Input data:
(** A provisioned user is as requested. When a creation succeeds, the user is
    new to every store, no user of the organization had its name, and in the
    stores it leaves the human identity has the requested status, the
    membership is active or suspended with it and holds no role, the profile
    shows the requested names and address, the address unverified, and the
    directory and the answer show the user that was asked for. *)
Theorem provisioned_user_is_as_requested userName externalId active displayName email s view s' :
  sound s -> createUser org userName externalId active displayName email s = (Ok view, s') ->
  let id := UserRecord.identity (UserView.record view) in
  (forall o, identity_of s o id = None) /\ membership_of s org id = None /\ user_of s org id = None /\
  (forall i r, user_of s org i = Some r -> UserRecord.userName r <> userName) /\
  (exists i, identity_of s' org id = Some i /\ Identity.kind i = Human /\ Identity.status i = status_for active) /\
  (exists m, membership_of s' org id = Some m /\ Membership.roles m = [] /\
     Membership.state m = if active then MembershipState.Active else MembershipState.Suspended) /\
  user_of s' org id = Some (UserView.record view) /\
  UserRecord.userName (UserView.record view) = userName /\ UserRecord.externalId (UserView.record view) = externalId /\
  UserView.status view = status_for active /\
  exists p, p_profiles s' !! id = Some p /\ UserView.profile view = Some p /\
    IdentityProfile.preferredUsername p = Some userName /\ IdentityProfile.displayName p = displayName /\
    IdentityProfile.email p = email /\ IdentityProfile.emailVerified p = false.
Proof.
  intros Hs Hrun. unfold createUser in Hrun. branch Hrun Hvalid; [done|].
  apply prog_bind_ok in Hrun as (existing & s0 & [= Hex <-] & Hrun). destruct existing; [done|].
  apply prog_bind_ok in Hrun as (id & s1 & (w1 & _ & ->)%zoom_eq & Hrun).
  apply prog_bind_ok in Hrun as (now & s1 & (w2 & _ & ->)%zoom_eq & Hrun). cbn [p_directory p_identities p_profiles p_memberships] in Hrun.
  destruct (Identity.create id Human now) as [identity| |] eqn:Hi; [|done..].
  destruct (Membership.invite org id now) as [membership| |] eqn:Hm; [|done..].
  destruct (IdentityProfile.create id now) as [profile| |] eqn:Hp; [|done..].
  destruct (UserRecord.create id org userName externalId now now) as [record| |] eqn:Hu; [|done..].
  destruct (mutate Membership.accept membership) as [membership'| |] eqn:Hm'; [|done..].
  destruct (describe userName displayName email now profile) as [profile'| |] eqn:Hp'; [|done..].
  unfold Identity.create in Hi. destruct (id_empty id); [done|]. injection Hi as <-.
  unfold Membership.invite in Hm. destruct (id_empty org); [done|]. destruct (id_empty id); [done|]. injection Hm as <-.
  apply mutate_ok in Hm'. unfold Membership.accept in Hm'. cbn in Hm'. injection Hm' as <-.
  unfold UserRecord.create in Hu. branch Hu Hc; [done|]. injection Hu as <-.
  unfold IdentityProfile.create in Hp. destruct (id_empty id); [done|]. injection Hp as <-.
  apply describe_ok in Hp' as (Hpi & Hpu & Hpd & Hpe & Hpv); [|done..]. cbn [IdentityProfile.identity] in Hpi.
  apply prog_bind_ok in Hrun as ([] & s2 & Hstore & Hrun).
  pose proof Hstore as Htouch. apply (f_equal snd) in Htouch. cbn [snd] in Htouch.
  apply storeUser_ok in Hstore as (Hf1 & Hf2 & Hf3 & d & i & ms & -> & Hi' & Hm' & Hu'); [|done..].
  apply prog_bind_ok in Hrun as ([] & s3 & Hact & (-> & Hrec & (i' & Hi'' & Hst) & Hprof)%hydrate_ok).
  rewrite Hrec. cbn in *. rewrite Hpi in *.
  split; [exact Hf1|]. split; [exact Hf2|]. split; [exact Hf3|].
  split; [intros j r Hj; by eapply dr_findUserByName_none|].
  destruct active.
  - injection Hact as <-. cbn in *. rewrite Hi' in Hi''. injection Hi'' as <-.
    split; [by eexists|]. split; [by eexists|]. split; [done|]. split; [done|]. split; [done|]. split; [done|].
    exists profile'. rewrite Hprof, lookup_insert_eq. done.
  - apply setActive_ok in Hact as (m & old & i2 & ms2 & Hm2 & _ & Hold & -> & Hi2 & Hms2).
    + cbn in *. rewrite Hm' in Hm2. injection Hm2 as <-. rewrite Hi' in Hold. injection Hold as <-.
      rewrite Hi2 in Hi''. injection Hi'' as <-. cbn in *.
      split; [by eexists|]. split; [by eexists|]. split; [done|]. split; [done|]. split; [done|]. split; [done|].
      exists profile'. rewrite Hprof, lookup_insert_eq. done.
    + rewrite <- Htouch. eapply touch_storeUser; [reflexivity..|]. exact Hs.
Qed.
End users.

(** ** A run *)

Module ProvisioningWitnesses.
Import TestPlatform Service.

#[local] Instance test_directory : DirectoryRepository PostgresScimDirectoryRepository.t :=
  PostgresScimDirectoryRepository.directory (fun _ => true) (fun _ => true) (fun l => l) (fun l => l) (fun l => l).
#[local] Instance test_directory_laws : DirectoryRepositoryLaws PostgresScimDirectoryRepository.t :=
  laws (fun _ => true) (fun _ => true) (fun l => l) (fun l => l) (fun l => l).

Abbreviation run_state :=
  (provisioning PostgresScimDirectoryRepository.t InMemoryIdentityRepository.t InMemoryIdentityProfileRepository.t
     InMemoryMembershipRepository.t (world (Platform:=test))).

Definition acme : OrganizationId := mkId "acme".
Definition start : run_state := mkProvisioning PostgresScimDirectoryRepository.empty ∅ ∅ ∅ 7.

Lemma start_sound : sound (Plat:=test) start.
Proof.
  split; [apply map_Forall_empty|].
  apply (directory_keeps_references (fun _ => true) (fun _ => true) []).
Qed.

Definition creating := createUser (Plat:=test) acme "carol" None false (Some "Carol") (Some "carol@example.com") start.
Definition nobody : UserView.t := UserView.mk (UserRecord.mk (mkId "") (mkId "") "" None 0 0) Deleted None.
Definition carol : UserView.t := match creating.1 with Ok view => view | _ => nobody end.

Lemma provisioned_user_is_as_requested_witness : UserView.status carol = Suspended.
Proof.
  destruct (provisioned_user_is_as_requested (Plat:=test) acme "carol" None false (Some "Carol") (Some "carol@example.com")
              start carol creating.2) as (_ & _ & _ & _ & _ & _ & _ & _ & _ & Hstatus & _).
  - exact start_sound.
  - apply (run_as creating). vm_compute. reflexivity.
  - exact Hstatus.
Defined.

Definition carol_id : IdentityId := UserRecord.identity (UserView.record carol).

Lemma provisioning_is_confined_witness :
  sound (Plat:=test) (scim_step (Plat:=test) acme (RemoveUser carol_id) start).
Proof. exact (proj1 (provisioning_is_confined (Plat:=test) acme (RemoveUser carol_id) start start_sound)). Defined.

Lemma created_sound : sound (Plat:=test) creating.2.
Proof.
  destruct (touch_createUser (Plat:=test) acme "carol" None false (Some "Carol") (Some "carol@example.com") start) as [id Hid].
  exact (proj1 (Hid start_sound)).
Qed.

Definition removing := removeUser (Plat:=test) acme carol_id creating.2.

Lemma removed_user_is_locked_out_witness :
  dr_user (p_directory removing.2) acme carol_id = None.
Proof.
  apply (removed_user_is_locked_out (Plat:=test) acme carol_id creating.2 removing.2).
  - exact created_sound.
  - apply (run_as removing). vm_compute. reflexivity.
Defined.

(** An identity that was never provisioned is deactivated by a removal that
    answers that there is no such user. *)
Definition dave : IdentityId := mkId "dave".
Definition with_dave : run_state :=
  mkProvisioning PostgresScimDirectoryRepository.empty
    {[ dave := InMemoryIdentityRepository.mkOwned acme (Identity.mk dave Human Active 1) ]} ∅ ∅ 7.
Example removal_of_an_unknown_user_deactivates :
  (removeUser (Plat:=test) acme dave with_dave).1 = failCode NotFound /\
  Identity.status <$> ir_view (p_identities (removeUser (Plat:=test) acme dave with_dave).2) acme dave = Some Deactivated.
Proof. vm_compute. done. Qed.

(** A user name of 129 octets passes the checks of the component and is refused
    by the profile. *)
Definition long_name : string := String.string_of_list_byte (replicate 129 (toByte 97)).
Example long_user_names_are_refused :
  validText long_name 320 = true /\
  (createUser (Plat:=test) acme long_name None true None None start).1 = failCode InvalidArgument.
Proof. vm_compute. done. Qed.

(** A replacement whose external identifier is malformed fails after it has
    suspended the user. *)
Definition active_start := (createUser (Plat:=test) acme "carol" None true None None start).2.
Definition replacing := replaceUser (Plat:=test) acme carol_id "carol" (Some "") false None None active_start.
Example failed_replacement_suspends :
  Identity.status <$> ir_view (p_identities active_start) acme carol_id = Some Active /\
  replacing.1 = failCode InvalidArgument /\
  Identity.status <$> ir_view (p_identities replacing.2) acme carol_id = Some Suspended.
Proof. vm_compute. done. Qed.
End ProvisioningWitnesses.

What is required: Copy out every line from the material above in which the word "false" appears.

Solution to the problem:
    IdentityProfile.email p = email /\ IdentityProfile.emailVerified p = false.
Definition creating := createUser (Plat:=test) acme "carol" None false (Some "Carol") (Some "carol@example.com") start.
  destruct (provisioned_user_is_as_requested (Plat:=test) acme "carol" None false (Some "Carol") (Some "carol@example.com")
  destruct (touch_createUser (Plat:=test) acme "carol" None false (Some "Carol") (Some "carol@example.com") start) as [id Hid].
Definition replacing := replaceUser (Plat:=test) acme carol_id "carol" (Some "") false None None active_start.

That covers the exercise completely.